Lemma fsm_inv_commit init fsm e C text :
  fsm_inv init fsm -> fits C (headText fsm) -> ApplyChangeset (headText fsm) C = Ok text ->
  len text <= MaxDoc -> fsm_inv init (ap_state (committed fsm e C text)).
Proof.
  intros [Hr Hn Hc] HC E Hl. split; simpl.
  - autorewrite with len. lia.
  - intros i r [Hi|[Hi Hx]]%lookup_app_Some; [by eapply Hn|].
    destruct (i - length (revisionLog fsm))%nat eqn:Ei; [|done]. injection Hx as <-. simpl.
    rewrite Hr. unfold len. lia.
  - rewrite changesets_app. apply chain_app. exists (headText fsm). split; [done|]. simpl.
    split; [apply (chain_len _ _ _ Hc)|]. eauto.
Qed.

Lemma rebase_ok init fsm e :
  fsm_inv init fsm -> entry_ok init fsm e ->
  exists C,
    rebase_loop (S (length (revisionLog fsm))) (revisionLog fsm) (le_BaseRev e) (headRev fsm)
      (le_Changeset e) = Ok C /\
    follow_all (changesets (drop (Z.to_nat (le_BaseRev e)) (revisionLog fsm))) (le_Changeset e) = Ok C /\
    fits C (headText fsm) /\ inserted C = inserted (le_Changeset e).
Proof.
  intros Hinv [Hb Hf Hs Hr]. pose proof Hinv as [Hrev _ _].
  destruct (inv_split init fsm (Z.to_nat (le_BaseRev e)) Hinv) as (d & Hd & Hc).
  pose proof (len_nonneg (headText fsm)).
  destruct (follow_all_chain _ (le_Changeset e) d _ Hc) as (C & E & HC & HI); auto; [lia|].
  exists C. split_and!; auto. rewrite Hrev in *. unfold len in Hb.
  replace (le_BaseRev e) with (Z.of_nat (Z.to_nat (le_BaseRev e))) at 1 by lia.
  rewrite rebase_loop_follow_all; [done|lia|lia|lia].
Qed.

**Problem description:** All lines from the start of the entries through the line where "- autorewrite with len. lia." sits should be duplicated exactly, with nothing else in the output.

**Output for this task:**
Lemma fsm_inv_commit init fsm e C text :
  fsm_inv init fsm -> fits C (headText fsm) -> ApplyChangeset (headText fsm) C = Ok text ->
  len text <= MaxDoc -> fsm_inv init (ap_state (committed fsm e C text)).
Proof.
  intros [Hr Hn Hc] HC E Hl. split; simpl.
  - autorewrite with len. lia.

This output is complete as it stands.